Mitochondria can be involved in regulating cellular stress response to hypoxia and tumor growth, but little is known about that mechanistic relationship. Here, we show that mitochondrial deficiency severely retards tumor xenograft growth with impairing hypoxic induction of HIF-1 transcriptional activity. Using mtDNA-deficient rho0 cells, we found that HIF-1 pathway activation was comparable in slow-growing rho0 xenografts and rapid-growing parental xenografts. Interestingly, we found that ex vivo rho0 cells derived from rho0 xenografts exhibited slightly increased HIF-1alpha expression and modest HIF-1 pathway activation regardless of oxygen concentration. Surprisingly, rho0 cells, as well as parental cells treated with oxidative phosphorylation inhibitors, were unable to boost HIF-1 transcriptional activity during hypoxia, although HIF-1alpha protein levels were ordinarily increased in these cells under hypoxic conditions.
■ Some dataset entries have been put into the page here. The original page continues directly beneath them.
(** The bit operations stay in 64 bits. On 64-bit integers [&], [|], [^],
    [~] and the shifts give a 64-bit integer whatever the shift amount; a shift
    by an amount in 0..63 is the product (wrapped) or the floor of the quotient
    by the power of two, and by any other amount zero. *)
Theorem bit_operations_spec a b :
  int64 a -> int64 b ->
  bitwise_and (INT a) (INT b) = Ret (INT (Z.land a b)) /\ int64 (Z.land a b) /\
  bitwise_or (INT a) (INT b) = Ret (INT (Z.lor a b)) /\ int64 (Z.lor a b) /\
  bitwise_xor (INT a) (INT b) = Ret (INT (Z.lxor a b)) /\ int64 (Z.lxor a b) /\
  bitwise_not (INT a) = Ret (INT (- a - 1)) /\ int64 (- a - 1) /\
  shift_left (INT a) (INT b) =
    Ret (INT (if (0 <=? b) && (b <? 64) then to_i64 (a * 2 ^ b) else 0)) /\
  shift_right (INT a) (INT b) =
    Ret (INT (if (0 <=? b) && (b <? 64) then a / 2 ^ b else 0)) /\
  (0 <= b < 64 -> int64 (a / 2 ^ b)).
Proof.
  intros Ha Hb.
  assert (Hsign : forall z, int64 z <-> forall i, 63 <= i -> Z.testbit z i = (z <? 0)).
  { apply int64_testbit. }
  assert (H2 : forall f g, (forall x y i, Z.testbit (f x y) i = g (Z.testbit x i) (Z.testbit y i)) ->
     (forall x y, (f x y <? 0) = g (x <? 0) (y <? 0)) -> int64 (f a b)).
  { intros f g Hf Hs. apply Hsign. intros i Hi. rewrite Hf, Hs.
    by rewrite (proj1 (Hsign a) Ha i Hi), (proj1 (Hsign b) Hb i Hi). }
  split; [done|]. split; [apply (H2 _ andb); [apply Z.land_spec|apply land_ltb]|].
  split; [done|]. split; [apply (H2 _ orb); [apply Z.lor_spec|apply lor_ltb]|].
  split; [done|]. split; [apply (H2 _ xorb); [apply Z.lxor_spec|apply lxor_ltb]|].
  split; [unfold bitwise_not; cbn; do 2 f_equal; unfold Z.lnot; lia|].
  split; [unfold int64, INT64_MIN, INT64_MAX in *; lia|].
  split; [|split].
  - unfold shift_left, bit2. cbn. do 2 f_equal.
    destruct (Z.ltb_spec b 0), (Z.leb_spec 64 b), (Z.leb_spec 0 b), (Z.ltb_spec b 64);
      cbn; try lia; try done.
    rewrite Z.shiftl_mul_pow2 by done. apply to_i64_mul_u64.
  - unfold shift_right, bit2. cbn. do 2 f_equal.
    destruct (Z.ltb_spec b 0), (Z.leb_spec 64 b), (Z.leb_spec 0 b), (Z.ltb_spec b 64);
      cbn; try lia; try done. by apply Z.shiftr_div_pow2.
  - intros Hr. unfold int64, INT64_MIN, INT64_MAX in *.
    assert (0 < 2 ^ b) by (apply Z.pow_pos_nonneg; lia).
    split; [apply Z.div_le_lower_bound; nia|].
    apply Z.div_le_upper_bound; nia.
Qed.
Lemma bit_operations_spec_witness :
  shift_left (INT 1) (INT 63) = Ret (INT INT64_MIN) /\ shift_left (INT 1) (INT 64) = Ret (INT 0).
Proof.
  destruct (bit_operations_spec 1 63 ltac:(done) ltac:(done)) as (_&_&_&_&_&_&_&_& -> & _).
  destruct (bit_operations_spec 1 64 ltac:(done) ltac:(done)) as (_&_&_&_&_&_&_&_& -> & _).
  vm_compute. done.
Defined.

(** * [append_in_place] and the shared buffers

    Here a string is what the code holds, a counted reference to a buffer:
    [cells] are the values that exist (registers, constants, elements), [Str p]
    one that holds the buffer [p]. *)
Module StringCow.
These findings indicate that mitochondrial deficiency causes loss of hypoxia-induced HIF-1 transcriptional activity and thereby might lead to a constitutive HIF-1 pathway activation as a cellular adaptation mechanism in tumor microenvironment. Human colon cancer HT-29 cells and mtDNA-deficient HT-29 rho0 cells were selected for RNA extraction and hybridization on Affymetrix microarrays. We examined the gene expression change in xenografts in nude mice, cells under hypoxia, and cells treated with bortezomib (BZM). HT29_rho0n cells: mtDNA-deficient HT-29 cells (normal HT-29 rho0 cells). HT29_rho0x cells: Isolated from xenografts of HT29 rho0 cells in mice, and cultured in dishes (i.e., HT29_rho0x cells were established from HT29_rho0n cells).